My research, put on hold due to COVID, is looking at women through the lens of Ely and Gray who willed their homes to support and lift the spirit of community for the greater good. However, these extraordinary women are underrated figures with little written about them. The link between Grace and Hannah is simply the fact that they were women living at a time when it was uncommon to leave a mark. I hope to find evidence, dust off the stories, and reexamine the legacies they left here in this diverse City where they are still making an impact. They can be models for women today who want to leave new marks.

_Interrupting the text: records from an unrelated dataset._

(* ===== verification/MonitorSafety.v ===== *)
(** * The monitor under failures

    Whatever statement fails, whatever a slave answers and however old the row of the
    slave is: a transaction of the monitor that is committed leaves the database
    consistent.  Every step keeps [coherent], unless it reports an error, which makes
    the monitor roll back. *)

From stdpp Require Import base gmap sets list strings fin_maps.
From Stdlib Require Import Lia.
From S2P Require Import Prelude Msp Model Database Orm Store Session Members Projections Monitor Observation Api ApiInvariant ApiRules Coherence.

Open Scope Z_scope.
Set Warnings "-clear-no-such-hyp".

(** ** Associations *)

Lemma association_error d e key d' :
  coherent d → MSPError_ID e = 0 → association_saved zero_MSPError d e key d' →
  coherent d' ∧ maintained d d' ∧ mongods d' = mongods d ∧ mongod_states d' = mongod_states d.
Proof.
  intros Hd Hid. unfold association_saved. case_decide; [intros [_ ->]; split_and!; [done|apply maintained_refl|done..]|].
  simpl. rewrite decide_True by done. intros (id & Hpos & _ & _ & ->).
  split_and!; [by apply put_error_coherent|apply maintained_errors|done..].
Qed.

(** A state that may be saved for the mongod [mid]: one of its own, or a new one. *)
Definition own_state (d : db) (mid : Z) (a : MongodState) : Prop :=
  if decide (MongodState_ID a = 0) then a = zero_MongodState ∨ MongodState_ParentMongodID a = mid
  else MongodState_ParentMongodID a = mid ∧ owned d mid (MongodState_ID a) ∧
    (mongod_states d !! MongodState_ID a = Some a ∨ ∀ id m, mongods d !! id = Some m → Mongod_DesiredStateID m ≠ MongodState_ID a).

These stories need to be collected and told to new generations. Gray and Ely’s gifts helped to anchor and nourish their neighborhoods and theirs are not the only examples to be found in New Haven. In 1866, a group of women established a shelter for homeless and often pregnant young women in need of either temporary or permanent housing. Known as the “Home for the Friendless” it later changed its name to a benefactors sister’s. The Mary Wade Home in Fair Haven has another story to tell.
To honor Grace Ely, ECOCA initiated a yearly exhibition in conjunction with Women’s History month in March under the title “In Grace We Trust.” Curation and programming are designed to ignite dialogues that address ideas of tradition and change — a nod to the past as we confront current societal challenges and rise together to create new narratives. In 2019, we took inspiration from Our Bodies Ourselves, the pivotal book first published in 1970 in Boston, on the cusp of the 2nd wave of feminism. In 2020, while closed due to COVID, we launched calls for artists and debuted “Digital Grace”, a virtual exhibition space that pays homage to Ely’s interest in emerging contemporary practices. Collecting women’s stories of home and finding ways to provoke its meaning is just one of the ways we can meet this goal.